Structural highlights
Function
[PGLB_CAMLR] Oligosaccharyltransferase that catalyzes the transfer of a preassembled heptasaccharide from a lipid donor to an asparagine residue in nascent polypeptide chains, affording a beta-linked glycan to the asparagine side chain of target proteins.[1]

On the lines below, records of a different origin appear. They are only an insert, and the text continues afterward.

Lemma set_balance_distinct_times_bound_witness :
  exists self' s' rl rn nt,
    set_balance (loader 2 0 false) 0%nat 1%nat None lens_and_nonlens
    = Ok (self', s', (rl, rn)) /\
    NUM_TIMES self' = Some nt /\
    distinct_MJD (heap s' rl) = nt /\ (distinct_MJD (heap s' rn) <= nt)%nat.
Proof.
  destruct (set_balance (loader 2 0 false) 0%nat 1%nat None lens_and_nonlens)
    as [[[self' s'] [rl rn]] | e] eqn:E; [| discriminate E].
  destruct (set_balance_distinct_times_bound (loader 2 0 false) self' 0%nat 1%nat rl rn
              None lens_and_nonlens s') as (nt & H1 & H2 & H3).
  - simpl; lia.
  - exact E.
  - exists self', s', rl, rn, nt. auto.
Defined.

(* ================================================================== *)
(** ** Stable sorting *)

Lemma insert_stable_map {A B : Type} (f : A -> B) (cmp : B -> B -> comparison)
    (cmp' : A -> A -> comparison) (x : A) (l : list A) :
  (forall a b, cmp (f a) (f b) = cmp' a b) ->
  insert_stable cmp (f x) (map f l) = map f (insert_stable cmp' x l).
Proof.
  intros H. induction l as [| y l IH]; simpl; [reflexivity |].
  rewrite H. destruct (cmp' x y); simpl; try reflexivity. now rewrite IH.
Qed.

Lemma sort_stable_map {A B : Type} (f : A -> B) (cmp : B -> B -> comparison)
    (cmp' : A -> A -> comparison) (l : list A) :
  (forall a b, cmp (f a) (f b) = cmp' a b) ->
  sort_stable cmp (map f l) = map f (sort_stable cmp' l).
Proof.
  intros H. unfold sort_stable. induction l as [| x l IH]; simpl; [reflexivity |].
  rewrite IH. now apply insert_stable_map.
Qed.

Lemma insert_stable_Permutation {A : Type} (cmp : A -> A -> comparison) (x : A)
    (l : list A) :
  Permutation (insert_stable cmp x l) (x :: l).
Proof.
  induction l as [| y l IH]; simpl; [reflexivity |].
  destruct (cmp x y); try reflexivity.
  rewrite IH. apply perm_swap.
Qed.

Lemma sort_stable_Permutation {A : Type} (cmp : A -> A -> comparison) (l : list A) :
  Permutation (sort_stable cmp l) l.
Proof.
  unfold sort_stable. induction l as [| x l IH]; simpl; [reflexivity |].
  rewrite insert_stable_Permutation. now constructor.
Qed.

Lemma insert_stable_sorted {A : Type} (cmp : A -> A -> comparison) (x : A) (l : list A) :
  (forall a b, cmp a b = Gt -> cmp b a <> Gt) ->
  Sorted (fun a b => cmp a b <> Gt) l ->
  Sorted (fun a b => cmp a b <> Gt) (insert_stable cmp x l).
Proof.
  intros Hanti Hs. induction l as [| y l IH]; simpl.
  - repeat constructor.
  - destruct (cmp x y) eqn:E.
    + constructor; [exact Hs |]. constructor. congruence.
    + constructor; [exact Hs |]. constructor. congruence.
    + inversion Hs as [| ? ? Hs' Hhd]; subst. constructor; [now apply IH |].
      destruct l as [| z l]; simpl.
      * constructor. now apply Hanti.
      * inversion Hhd; subst. destruct (cmp x z); constructor; auto.
Qed.

Lemma sort_stable_sorted {A : Type} (cmp : A -> A -> comparison) (l : list A) :
  (forall a b, cmp a b = Gt -> cmp b a <> Gt) ->
  Sorted (fun a b => cmp a b <> Gt) (sort_stable cmp l).
Proof.
  intros Hanti. unfold sort_stable. induction l as [| x l IH]; simpl.
  - constructor.
  - now apply insert_stable_sorted.
Qed.

Lemma Sorted_consecutive {A : Type} (R : A -> A -> Prop) (l : list A) (i : nat) (a b : A) :
  Sorted R l -> nth_error l i = Some a -> nth_error l (S i) = Some b -> R a b.
Proof.
  intros Hs. revert i. induction Hs as [| x l Hs IH Hhd]; intros i Ha Hb.
  - destruct i; discriminate Ha.
  - destruct i as [| i]; simpl in Ha, Hb.
    + inversion Ha; subst. destruct l; [discriminate Hb |].
      simpl in Hb. inversion Hb; subst. now inversion Hhd.
    + eapply IH; eassumption.
Qed.

Lemma Qcompare_minus (a b m : Q) : (a - m ?= b - m)%Q = (a ?= b)%Q.
Proof.
  destruct (Qcompare_spec a b) as [E | E | E].
  - apply Qeq_alt. now rewrite E.
  - apply Qlt_alt. unfold Qminus. now apply Qplus_lt_l.
  - apply Qgt_alt. unfold Qminus. now apply Qplus_lt_l.
Qed.

Lemma by_object_filter_MJD_antisym (a b : Row) :
  by_object_filter_MJD a b = Gt -> by_object_filter_MJD b a <> Gt.
Proof.
  unfold by_object_filter_MJD.
  rewrite (Z.compare_antisym (objectId a) (objectId b)).
  rewrite (String.compare_antisym (filter b) (filter a)).
  rewrite <- (Qcompare_antisym (MJD a) (MJD b)).
  destruct (objectId a ?= objectId b)%Z; simpl; try congruence.
  destruct (String.compare (filter a) (filter b)); simpl; try congruence.
  destruct (MJD a ?= MJD b)%Q; simpl; congruence.
Qed.

(** Consecutive rows of one (objectId, filter) group are in time order. *)
Lemma sorted_rows_time_order (src : DataFrame) (i : nat) (r1 r2 : Row) :
  nth_error (sorted_rows src) i = Some r1 ->
  nth_error (sorted_rows src) (S i) = Some r2 ->
  objectId r1 = objectId r2 -> filter r1 = filter r2 ->
  (MJD r1 <= MJD r2)%Q.
Proof.
  intros H1 H2 Ho Hf.
  pose proof (Sorted_consecutive _ _ _ _ _
                (sort_stable_sorted by_object_filter_MJD (rows src)
                   by_object_filter_MJD_antisym) H1 H2) as H.
  cbv beta in H. unfold by_object_filter_MJD in H.
  rewrite Ho, Z.compare_refl, Hf, string_compare_refl in H.
  now apply Qle_alt.
Qed.

(* ================================================================== *)
(** ** Deriver: the rows it leaves *)

Lemma astype_int_rows (a : Row -> option nat) (l : list Row) (tis : list Z) :
  astype_int (map a l) = Ok tis ->
  map (fun rt => set_time_index (snd rt) (fst rt)) (combine l tis)
  = map (fun r => set_time_index
                    (Z.of_nat (match a r with Some k => k | None => 0%nat end)) r) l /\
  Forall (fun r => a r <> None) l.
Proof.
  revert tis. induction l as [| r l IH]; simpl; intros tis H.
  - split; [reflexivity | constructor].
  - destruct (a r) as [k |] eqn:E; [| discriminate H].
    apply bind_Ok in H. destruct H as [zs [H1 H2]]. inversion H2; subst tis.
    destruct (IH zs H1) as [IH1 IH2]. simpl. rewrite IH1.
    split; [reflexivity |]. constructor; [congruence | exact IH2].
Qed.

(** The rows of an augmented table, as a function of the raw rows in
    sorted order. *)
Lemma augment_rows (ephi : cell -> cell -> cell * cell) (self : Dataloader)
    (src df' : DataFrame) :
  augment ephi self src = Ok df' ->
  exists (m : Q) (nt : nat) (F : Row -> Row),
    np_min (map MJD (rows src)) = Ok m /\
    NUM_TIMES self = Some nt /\
    (forall r, In r (rows src) ->
       objectId (F r) = objectId r /\ filter (F r) = filter r /\
       MJD (F r) = (MJD r - m)%Q /\
       (forall l, l <> "e" -> l <> "phi" -> num (F r) l = num r l) /\
       assoc Z.eqb (ccdVisitId r) (combine (visits src) (seq 0 nt))
       = Some (Z.to_nat (time_index (F r))) /\
       (0 <= time_index (F r))%Z) /\
    rows df'
    = map (fun rv => set_num "d_time" (clip_min 0 (fillna 0 (snd rv)))
                       (set_num "d_time" (fillna 0 (snd rv))
                          (set_num "d_time" (snd rv) (fst rv))))
          (combine (map F (sorted_rows src))
             (map (fun ab => cell_sub (fst ab) (snd ab))
                (combine (map (fun r => Some (MJD r)) (map F (sorted_rows src)))
                   (shift1 (map (fun r => Some (MJD r)) (map F (sorted_rows src))))))).
Proof.
  unfold augment. intros H.
  apply bind_Ok in H. destruct H as [s1 [H1 H]].
  apply bind_Ok in H. destruct H as [s2 [H2 H]].
  apply bind_Ok in H. destruct H as [s3 [H3 H]].
  apply bind_Ok in H. destruct H as [s4 [H4 H]].
  apply drop_rows in H.
  destruct (add_e_phi_Ok _ _ _ H1) as [_ Hr1].
  destruct (rebase_MJD_Ok _ _ H2) as (m & Hm & _ & Hr2).
  destruct (add_time_index_Ok _ _ _ H3) as (nt & tis & Hnt & Hti & _ & Hr3).
  destruct (add_d_time_Ok _ _ _ _ _ H4 eq_refl eq_refl eq_refl) as [_ Hr4].
  assert (Hv : map ccdVisitId (rows s2) = map ccdVisitId (rows src)).
  { rewrite Hr2, Hr1, !map_map. apply map_ext. reflexivity. }
  rewrite Hv in Hti. fold (visits src) in Hti.
  apply astype_int_rows in Hti. destruct Hti as [Hti Hsome].
  rewrite Hti in Hr3. rewrite Hr2, Hr1, !map_map in Hr3.
  rewrite Hr2, Hr1, !map_map in Hsome. rewrite Forall_map in Hsome.
  cbn [ccdVisitId set_MJD set_num] in Hr3, Hsome.
  assert (Hmin : np_min (map MJD (rows src)) = Ok m).
  { rewrite <- Hm, Hr1, map_map. f_equal. }
  exists m, nt.
  exists (fun r =>
    set_time_index
      (Z.of_nat match assoc Z.eqb (ccdVisitId r) (combine (visits src) (seq 0 nt)) with
                | Some k => k
                | None => 0%nat
                end)
      (set_MJD (MJD r - m)
         (set_num "phi" (snd (ephi (num r "e1") (num r "e2")))
            (set_num "e" (fst (ephi (num r "e1") (num r "e2"))) r)))).
  split; [exact Hmin |]. split; [exact Hnt |]. split.
  - intros r Hin. cbn [objectId filter MJD time_index num set_time_index set_MJD set_num].
    rewrite Forall_forall in Hsome. specialize (Hsome r Hin).
    do 3 (split; [reflexivity |]). split.
    + intros l He Hp. apply String.eqb_neq in He, Hp. now rewrite Hp, He.
    + rewrite Nat2Z.id.
      destruct (assoc Z.eqb (ccdVisitId r) (combine (visits src) (seq 0 nt)));
        [split; [reflexivity | lia] | contradiction].
  - rewrite H, Hr4, Hr3. unfold sorted_rows.
    rewrite (sort_stable_map _ by_object_filter_MJD by_object_filter_MJD).
    + reflexivity.
    + intros a b. unfold by_object_filter_MJD.
      cbn [objectId filter MJD set_time_index set_MJD set_num].
      now rewrite Qcompare_minus.
Qed.

Lemma shift1_length (l : list cell) : List.length (shift1 l) = List.length l.
Proof.
  destruct l as [| x l]; [reflexivity |].
  cbn [shift1]. rewrite removelast_firstn_len. cbn [List.length Nat.pred].
  rewrite length_firstn. cbn [List.length]. lia.
Qed.

Lemma diffs_length (mjd : list cell) :
  List.length (map (fun ab => cell_sub (fst ab) (snd ab)) (combine mjd (shift1 mjd)))
  = List.length mjd.
Proof. rewrite length_map, length_combine, shift1_length. apply Nat.min_id. Qed.

Lemma Forall2_map_combine {A B C : Type} (P : C -> A -> Prop) (g : B * cell -> C)
    (F : A -> B) (S : list A) (D : list cell) :
  List.length D = List.length S ->
  (forall r d, In r S -> P (g (F r, d)) r) ->
  Forall2 P (map g (combine (map F S) D)) S.
Proof.
  revert D. induction S as [| r S IH]; intros D Hlen HP.
  - constructor.
  - destruct D as [| d D]; [discriminate Hlen |]. simpl. constructor.
    + apply HP. now left.
    + apply IH; [simpl in Hlen; lia |]. intros r' d' Hin. apply HP. now right.
Qed.

Lemma assoc_combine_seq_nth (ks : list Z) (s n : nat) (x : Z) (k : nat) :
  assoc Z.eqb x (combine ks (seq s n)) = Some k ->
  nth_error ks (k - s) = Some x.
Proof.
  revert s n. induction ks as [| a ks IH]; intros s n; simpl; [discriminate |].
  destruct n as [| n]; simpl; [discriminate |].
  destruct (Z.eqb_spec x a) as [-> | _].
  - intros H; inversion H; subst. now rewrite Nat.sub_diag.
  - intros H. pose proof (assoc_combine_seq_Some _ _ _ _ _ H) as Hk.
    apply IH in H. replace (k - s)%nat with (S (k - S s)) by lia. exact H.
Qed.

(** A returning [set_additional_columns] was given two different tables,
    and has derived each of them from its raw state. *)
Lemma set_additional_columns_tables (ephi : cell -> cell -> cell * cell)
    (self : Dataloader) (lens nonlens : loc) (s s' : store) (r : loc * loc) :
  set_additional_columns ephi self lens nonlens s = Ok (s', r) ->
  lens <> nonlens /\
  forall l, l = lens \/ l = nonlens -> augment ephi self (heap s l) = Ok (heap s' l).
Proof.
  intros H. apply set_additional_columns_Ok in H.
  destruct H as (df1 & df2 & H1 & H2 & -> & _).
  assert (Hneq : lens <> nonlens).
  { intros E. subst nonlens. cbn [heap put] in H2. rewrite Nat.eqb_refl in H2.
    apply augment_columns in H1, H2.
    destruct H1 as (_ & _ & _ & _ & _ & Hno & _). destruct H2 as [Hm _]. congruence. }
  split; [exact Hneq |].
  cbn [heap put] in H2.
  destruct (Nat.eqb_spec nonlens lens) as [E | _]; [congruence |].
  intros l [-> | ->]; cbn [heap put].
  - destruct (Nat.eqb_spec lens nonlens) as [E | _]; [congruence |].
    now rewrite Nat.eqb_refl.
  - now rewrite Nat.eqb_refl.
Qed.
(** X11: every activity that the loop builds comes from a record of the
    batch that is not ignored, and keeps what it got from that record
    through every later merge: the account of the environment, the
    currency of the record (never the raw code GBX), its date, and the
    source of its resolution, MANUAL with the symbol [GF_<isin>] for a
    manual identifier and YAHOO otherwise. *)
Theorem activities_come_from_records
    (this : IbkrConverter) (records : list (@IbkrRecord num)) :
  Forall (λ a, currency a ≠ Some "GBX" ∧
               ∃ r, r ∈ records ∧ madeFrom this r a)
    (built (stateOf (processRecords this initial records))).
Proof.
  assert (∀ (all rs : list (@IbkrRecord num)) st,
            (∀ r, r ∈ rs → r ∈ all) →
            Forall (λ a, ∃ r0, r0 ∈ all ∧ madeFrom this r0 a) (built st) →
            Forall (λ a, ∃ r0, r0 ∈ all ∧ madeFrom this r0 a)
              (built (stateOf (processRecords this st rs)))) as Hloop.
  { intros all rs. induction rs as [|r rs IH]; intros st Hsub Hst; [done|].
    simpl.
    pose proof (processRecord_madeFrom this all st r (Hsub r ltac:(by left)) Hst) as Hstep.
    destruct (processRecord this st r) as [st1|e st1]; [|done].
    apply IH; [|done]. intros r0 Hr0. apply Hsub. by right. }
  specialize (Hloop records records initial ltac:(done) ltac:(constructor)).
  eapply Forall_impl; [exact Hloop|].
  intros a (r & Hr & Hm). split; [|by exists r].
  destruct Hm as (_ & _ & -> & _). apply recordCurrency_not_GBX.
Qed.

End LoopFacts.

Section ActivityFacts.

Context {num lookupError : Type} {rt : Runtime num} {svc : SecurityService lookupError}.

Lemma processRecord_plain this st (r : @IbkrRecord num) :
  asDividendRecord r = None →
  match processRecord this st r with
  | Next st' => built st' = built st ++ option_list (plainActivity this r)
  | Abort error st' => (∃ e, error = LookupFailure e) ∧ built st' = built st
  end.
Proof.
  intros Hplain. unfold processRecord, plainActivity.
  destruct (isIgnoredRecord r); [by rewrite app_nil_r|].
  destruct (resolveSecurity _ _ _) as [[[security|] source|e] sent]; simpl.
  - unfold classifyRecord. by rewrite Hplain.
  - by rewrite app_nil_r.
  - by eauto.
Qed.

Publication Abstract from PubMed
Asparagine-linked glycosylation is a post-translational modification of proteins containing the conserved sequence motif Asn-X-Ser/Thr. The attachment of oligosaccharides is implicated in diverse processes such as protein folding and quality control, organism development or host-pathogen interactions. The reaction is catalysed by oligosaccharyltransferase (OST), a membrane protein complex located in the endoplasmic reticulum. The central, catalytic enzyme of OST is the STT3 subunit, which has homologues in bacteria and archaea. Here we report the X-ray structure of a bacterial OST, the PglB protein of Campylobacter lari, in complex with an acceptor peptide. The structure defines the fold of STT3 proteins and provides insight into glycosylation sequon recognition and amide nitrogen activation, both of which are prerequisites for the formation of the N-glycosidic linkage. We also identified and validated catalytically important, acidic amino acid residues. Our results provide the molecular basis for understanding the mechanism of N-linked glycosylation.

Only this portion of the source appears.